**Work to be completed**
Repeat exactly the lines below that lie between the line with "h (write_usage m)." and the line with "shape h h (range_usage m).", counting both of those lines as part of the answer.

**Stored data entries**
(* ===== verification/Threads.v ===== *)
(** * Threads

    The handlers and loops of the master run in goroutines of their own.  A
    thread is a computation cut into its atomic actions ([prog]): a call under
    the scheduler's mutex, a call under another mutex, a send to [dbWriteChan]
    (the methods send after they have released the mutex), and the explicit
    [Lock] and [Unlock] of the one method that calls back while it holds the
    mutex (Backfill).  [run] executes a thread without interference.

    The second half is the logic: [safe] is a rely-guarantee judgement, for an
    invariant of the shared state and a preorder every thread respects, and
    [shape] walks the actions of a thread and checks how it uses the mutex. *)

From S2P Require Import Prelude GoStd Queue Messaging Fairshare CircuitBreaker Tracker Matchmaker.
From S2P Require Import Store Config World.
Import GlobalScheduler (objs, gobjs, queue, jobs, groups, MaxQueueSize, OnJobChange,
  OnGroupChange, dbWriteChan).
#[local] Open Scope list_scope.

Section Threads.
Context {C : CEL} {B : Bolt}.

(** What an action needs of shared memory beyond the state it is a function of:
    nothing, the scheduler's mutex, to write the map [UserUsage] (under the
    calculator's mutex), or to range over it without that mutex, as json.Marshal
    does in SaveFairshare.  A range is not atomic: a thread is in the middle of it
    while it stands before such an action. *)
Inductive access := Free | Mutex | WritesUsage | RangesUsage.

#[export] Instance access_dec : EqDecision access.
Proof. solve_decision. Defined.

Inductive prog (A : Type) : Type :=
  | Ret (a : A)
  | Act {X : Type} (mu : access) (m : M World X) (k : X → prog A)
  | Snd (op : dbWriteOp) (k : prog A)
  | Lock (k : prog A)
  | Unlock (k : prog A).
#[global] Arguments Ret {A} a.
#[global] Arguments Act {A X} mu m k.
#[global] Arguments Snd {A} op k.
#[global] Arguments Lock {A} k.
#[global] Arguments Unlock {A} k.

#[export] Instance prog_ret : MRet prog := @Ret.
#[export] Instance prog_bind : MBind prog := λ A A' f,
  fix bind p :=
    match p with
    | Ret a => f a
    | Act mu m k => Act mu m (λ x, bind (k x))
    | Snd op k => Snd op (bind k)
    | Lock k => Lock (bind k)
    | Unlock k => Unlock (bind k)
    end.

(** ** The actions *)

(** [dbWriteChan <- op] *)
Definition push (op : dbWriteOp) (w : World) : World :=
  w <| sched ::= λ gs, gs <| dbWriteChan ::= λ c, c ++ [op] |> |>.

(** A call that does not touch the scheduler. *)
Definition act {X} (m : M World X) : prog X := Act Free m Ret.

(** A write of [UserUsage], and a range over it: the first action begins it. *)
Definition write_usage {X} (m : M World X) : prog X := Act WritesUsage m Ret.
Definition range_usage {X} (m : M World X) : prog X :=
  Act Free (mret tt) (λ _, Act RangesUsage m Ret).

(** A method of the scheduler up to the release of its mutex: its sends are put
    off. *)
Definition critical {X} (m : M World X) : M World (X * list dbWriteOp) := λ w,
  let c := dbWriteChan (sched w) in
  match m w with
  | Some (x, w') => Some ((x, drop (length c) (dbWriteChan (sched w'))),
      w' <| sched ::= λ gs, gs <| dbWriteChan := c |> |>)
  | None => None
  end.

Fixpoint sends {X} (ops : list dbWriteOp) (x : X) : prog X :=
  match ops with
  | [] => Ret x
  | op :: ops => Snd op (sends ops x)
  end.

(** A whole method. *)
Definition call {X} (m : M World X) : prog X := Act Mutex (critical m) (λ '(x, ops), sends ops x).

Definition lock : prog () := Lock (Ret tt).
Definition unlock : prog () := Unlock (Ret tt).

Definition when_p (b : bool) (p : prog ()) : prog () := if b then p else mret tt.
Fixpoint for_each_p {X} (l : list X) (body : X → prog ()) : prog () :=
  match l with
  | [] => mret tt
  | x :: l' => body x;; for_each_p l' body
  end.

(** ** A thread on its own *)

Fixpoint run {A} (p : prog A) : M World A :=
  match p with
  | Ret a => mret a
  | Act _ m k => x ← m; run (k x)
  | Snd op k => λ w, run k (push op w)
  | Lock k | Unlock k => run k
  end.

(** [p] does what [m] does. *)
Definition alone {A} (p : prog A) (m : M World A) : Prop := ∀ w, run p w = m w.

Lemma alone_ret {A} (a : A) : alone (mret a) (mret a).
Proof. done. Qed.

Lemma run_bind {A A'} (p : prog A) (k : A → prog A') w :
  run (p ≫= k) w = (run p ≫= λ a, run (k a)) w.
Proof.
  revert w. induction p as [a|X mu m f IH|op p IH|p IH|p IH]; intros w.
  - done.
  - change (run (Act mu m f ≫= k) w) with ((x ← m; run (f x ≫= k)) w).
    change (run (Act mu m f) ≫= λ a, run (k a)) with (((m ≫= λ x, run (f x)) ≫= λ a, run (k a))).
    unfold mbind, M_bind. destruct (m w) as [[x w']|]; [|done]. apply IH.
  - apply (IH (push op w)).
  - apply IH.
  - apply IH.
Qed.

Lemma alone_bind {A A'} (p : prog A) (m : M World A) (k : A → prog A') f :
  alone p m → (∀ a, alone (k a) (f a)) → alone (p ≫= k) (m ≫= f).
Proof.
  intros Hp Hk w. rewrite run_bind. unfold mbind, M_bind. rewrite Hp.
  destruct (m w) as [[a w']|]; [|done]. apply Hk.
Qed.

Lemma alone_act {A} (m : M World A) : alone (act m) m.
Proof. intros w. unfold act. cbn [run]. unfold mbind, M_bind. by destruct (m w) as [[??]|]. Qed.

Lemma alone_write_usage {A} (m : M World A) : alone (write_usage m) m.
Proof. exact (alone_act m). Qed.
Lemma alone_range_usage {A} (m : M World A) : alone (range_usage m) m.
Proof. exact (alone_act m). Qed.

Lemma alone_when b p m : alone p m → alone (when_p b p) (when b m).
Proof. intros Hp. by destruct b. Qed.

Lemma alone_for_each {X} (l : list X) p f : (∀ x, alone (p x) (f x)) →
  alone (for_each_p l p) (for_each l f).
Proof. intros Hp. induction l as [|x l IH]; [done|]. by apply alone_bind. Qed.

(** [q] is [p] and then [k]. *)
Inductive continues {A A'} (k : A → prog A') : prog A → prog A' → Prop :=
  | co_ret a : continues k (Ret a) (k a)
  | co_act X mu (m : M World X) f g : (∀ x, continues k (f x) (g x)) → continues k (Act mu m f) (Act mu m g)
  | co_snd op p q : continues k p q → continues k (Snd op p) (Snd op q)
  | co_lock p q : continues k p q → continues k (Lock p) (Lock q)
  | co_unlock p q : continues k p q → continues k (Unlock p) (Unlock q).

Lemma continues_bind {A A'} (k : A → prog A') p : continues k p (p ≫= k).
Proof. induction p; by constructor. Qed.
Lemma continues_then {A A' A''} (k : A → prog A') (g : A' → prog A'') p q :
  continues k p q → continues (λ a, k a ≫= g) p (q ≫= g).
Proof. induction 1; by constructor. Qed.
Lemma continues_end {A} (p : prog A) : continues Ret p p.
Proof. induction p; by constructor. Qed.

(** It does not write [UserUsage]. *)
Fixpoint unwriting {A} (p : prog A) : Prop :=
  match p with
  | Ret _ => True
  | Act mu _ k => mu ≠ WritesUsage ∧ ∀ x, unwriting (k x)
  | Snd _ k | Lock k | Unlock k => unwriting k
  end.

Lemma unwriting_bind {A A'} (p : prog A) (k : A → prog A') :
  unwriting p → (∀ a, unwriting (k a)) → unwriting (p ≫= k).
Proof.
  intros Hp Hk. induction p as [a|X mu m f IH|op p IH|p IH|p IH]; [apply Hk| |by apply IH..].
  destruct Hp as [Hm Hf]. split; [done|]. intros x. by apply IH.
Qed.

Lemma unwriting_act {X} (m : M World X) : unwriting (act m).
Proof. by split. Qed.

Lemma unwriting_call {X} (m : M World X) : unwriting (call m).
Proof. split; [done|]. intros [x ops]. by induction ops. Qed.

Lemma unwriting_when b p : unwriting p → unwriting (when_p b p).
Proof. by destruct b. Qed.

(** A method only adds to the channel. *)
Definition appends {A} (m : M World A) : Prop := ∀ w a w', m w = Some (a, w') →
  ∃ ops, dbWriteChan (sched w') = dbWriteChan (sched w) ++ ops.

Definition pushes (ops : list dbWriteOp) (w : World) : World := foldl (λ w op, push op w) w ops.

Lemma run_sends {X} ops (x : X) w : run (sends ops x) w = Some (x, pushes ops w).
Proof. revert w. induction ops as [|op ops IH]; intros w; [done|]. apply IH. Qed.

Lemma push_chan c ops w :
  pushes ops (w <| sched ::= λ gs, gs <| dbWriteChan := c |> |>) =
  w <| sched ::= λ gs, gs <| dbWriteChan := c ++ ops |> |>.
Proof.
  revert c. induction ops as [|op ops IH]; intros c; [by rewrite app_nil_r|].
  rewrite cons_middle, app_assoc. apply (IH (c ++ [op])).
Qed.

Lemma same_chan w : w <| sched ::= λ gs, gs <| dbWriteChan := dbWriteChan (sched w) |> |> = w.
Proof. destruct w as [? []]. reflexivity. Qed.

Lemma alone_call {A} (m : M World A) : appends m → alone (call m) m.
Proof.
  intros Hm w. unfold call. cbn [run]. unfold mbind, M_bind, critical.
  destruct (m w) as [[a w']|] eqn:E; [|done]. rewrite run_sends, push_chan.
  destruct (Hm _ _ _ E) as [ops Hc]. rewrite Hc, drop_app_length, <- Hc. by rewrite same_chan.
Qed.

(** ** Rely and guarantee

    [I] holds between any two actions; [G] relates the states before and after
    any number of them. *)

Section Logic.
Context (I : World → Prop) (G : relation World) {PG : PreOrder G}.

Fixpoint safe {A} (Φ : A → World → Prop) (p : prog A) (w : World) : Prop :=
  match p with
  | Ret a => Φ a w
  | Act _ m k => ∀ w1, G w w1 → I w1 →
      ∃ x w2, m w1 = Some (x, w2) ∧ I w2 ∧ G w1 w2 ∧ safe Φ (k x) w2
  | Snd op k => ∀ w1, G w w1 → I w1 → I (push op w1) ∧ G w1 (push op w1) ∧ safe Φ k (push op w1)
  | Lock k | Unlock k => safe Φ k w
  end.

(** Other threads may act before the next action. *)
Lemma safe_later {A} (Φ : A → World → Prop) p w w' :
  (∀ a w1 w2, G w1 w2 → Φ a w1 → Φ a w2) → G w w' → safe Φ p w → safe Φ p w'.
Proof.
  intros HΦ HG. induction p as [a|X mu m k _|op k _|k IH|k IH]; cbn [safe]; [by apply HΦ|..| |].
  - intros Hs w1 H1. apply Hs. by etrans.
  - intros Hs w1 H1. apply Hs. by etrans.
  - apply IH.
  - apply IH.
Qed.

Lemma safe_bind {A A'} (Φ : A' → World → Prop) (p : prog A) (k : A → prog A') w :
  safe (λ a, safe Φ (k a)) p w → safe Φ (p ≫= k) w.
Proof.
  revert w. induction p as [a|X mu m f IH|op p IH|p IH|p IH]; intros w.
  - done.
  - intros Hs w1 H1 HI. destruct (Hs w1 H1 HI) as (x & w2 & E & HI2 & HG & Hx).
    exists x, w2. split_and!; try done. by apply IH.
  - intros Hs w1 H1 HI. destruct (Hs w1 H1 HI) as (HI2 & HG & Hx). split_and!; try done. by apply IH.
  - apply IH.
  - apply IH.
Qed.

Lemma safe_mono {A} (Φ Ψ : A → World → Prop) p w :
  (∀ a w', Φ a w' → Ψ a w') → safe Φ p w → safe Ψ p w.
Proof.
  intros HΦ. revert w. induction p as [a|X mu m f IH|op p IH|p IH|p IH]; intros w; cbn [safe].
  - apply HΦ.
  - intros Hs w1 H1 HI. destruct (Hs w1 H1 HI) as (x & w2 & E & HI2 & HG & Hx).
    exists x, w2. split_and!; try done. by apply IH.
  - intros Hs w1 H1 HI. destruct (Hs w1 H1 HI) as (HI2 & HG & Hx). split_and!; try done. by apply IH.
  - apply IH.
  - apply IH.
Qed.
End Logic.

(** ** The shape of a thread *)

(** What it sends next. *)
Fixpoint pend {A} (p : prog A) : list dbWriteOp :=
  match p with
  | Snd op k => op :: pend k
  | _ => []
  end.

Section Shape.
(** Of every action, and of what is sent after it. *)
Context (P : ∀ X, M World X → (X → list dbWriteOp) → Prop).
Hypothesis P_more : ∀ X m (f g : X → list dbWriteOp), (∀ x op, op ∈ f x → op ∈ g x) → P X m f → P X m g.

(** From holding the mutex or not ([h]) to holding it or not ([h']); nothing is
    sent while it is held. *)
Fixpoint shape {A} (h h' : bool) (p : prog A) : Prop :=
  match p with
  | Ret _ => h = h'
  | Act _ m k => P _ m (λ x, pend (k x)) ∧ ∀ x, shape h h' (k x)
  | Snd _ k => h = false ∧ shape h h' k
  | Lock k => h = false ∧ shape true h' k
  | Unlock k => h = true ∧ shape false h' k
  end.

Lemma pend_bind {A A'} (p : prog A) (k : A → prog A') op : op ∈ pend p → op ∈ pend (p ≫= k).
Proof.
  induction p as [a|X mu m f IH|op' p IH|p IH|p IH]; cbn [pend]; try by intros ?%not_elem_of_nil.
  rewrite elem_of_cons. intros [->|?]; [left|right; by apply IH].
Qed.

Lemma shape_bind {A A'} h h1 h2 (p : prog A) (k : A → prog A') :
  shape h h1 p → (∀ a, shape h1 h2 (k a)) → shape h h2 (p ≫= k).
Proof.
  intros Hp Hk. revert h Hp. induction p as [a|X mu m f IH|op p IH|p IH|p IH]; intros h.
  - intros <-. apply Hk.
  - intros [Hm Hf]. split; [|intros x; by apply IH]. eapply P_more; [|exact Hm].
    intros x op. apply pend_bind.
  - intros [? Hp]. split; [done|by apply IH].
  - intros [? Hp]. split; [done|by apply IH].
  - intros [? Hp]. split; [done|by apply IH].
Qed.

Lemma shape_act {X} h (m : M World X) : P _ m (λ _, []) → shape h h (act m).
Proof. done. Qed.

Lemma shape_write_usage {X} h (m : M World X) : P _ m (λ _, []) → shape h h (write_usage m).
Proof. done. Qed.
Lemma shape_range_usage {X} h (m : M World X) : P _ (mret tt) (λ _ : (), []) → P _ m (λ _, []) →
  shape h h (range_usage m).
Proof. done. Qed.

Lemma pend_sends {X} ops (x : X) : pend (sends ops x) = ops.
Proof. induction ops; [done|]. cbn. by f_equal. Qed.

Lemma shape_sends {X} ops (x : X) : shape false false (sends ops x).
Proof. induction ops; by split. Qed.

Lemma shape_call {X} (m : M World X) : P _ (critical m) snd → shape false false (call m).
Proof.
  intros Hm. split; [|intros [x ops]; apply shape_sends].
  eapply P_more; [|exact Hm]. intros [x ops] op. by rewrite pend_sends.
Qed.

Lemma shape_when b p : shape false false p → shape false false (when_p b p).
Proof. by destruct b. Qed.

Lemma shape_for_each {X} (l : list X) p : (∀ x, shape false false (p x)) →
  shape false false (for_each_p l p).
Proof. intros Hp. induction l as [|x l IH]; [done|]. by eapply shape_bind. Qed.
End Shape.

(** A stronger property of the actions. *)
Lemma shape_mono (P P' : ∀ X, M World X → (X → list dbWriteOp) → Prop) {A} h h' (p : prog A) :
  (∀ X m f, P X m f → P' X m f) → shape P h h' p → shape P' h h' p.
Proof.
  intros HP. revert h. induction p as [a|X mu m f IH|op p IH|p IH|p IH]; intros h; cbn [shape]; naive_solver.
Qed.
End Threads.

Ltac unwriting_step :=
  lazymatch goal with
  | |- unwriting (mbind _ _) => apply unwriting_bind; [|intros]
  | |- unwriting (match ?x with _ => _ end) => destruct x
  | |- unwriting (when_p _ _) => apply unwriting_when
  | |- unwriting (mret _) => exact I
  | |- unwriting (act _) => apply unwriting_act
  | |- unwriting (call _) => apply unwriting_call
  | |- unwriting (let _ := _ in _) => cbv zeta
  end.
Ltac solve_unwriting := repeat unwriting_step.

**Result of the task**
Lemma shape_write_usage {X} h (m : M World X) : P _ m (λ _, []) → shape h h (write_usage m).
Proof. done. Qed.
Lemma shape_range_usage {X} h (m : M World X) : P _ (mret tt) (λ _ : (), []) → P _ m (λ _, []) →
  shape h h (range_usage m).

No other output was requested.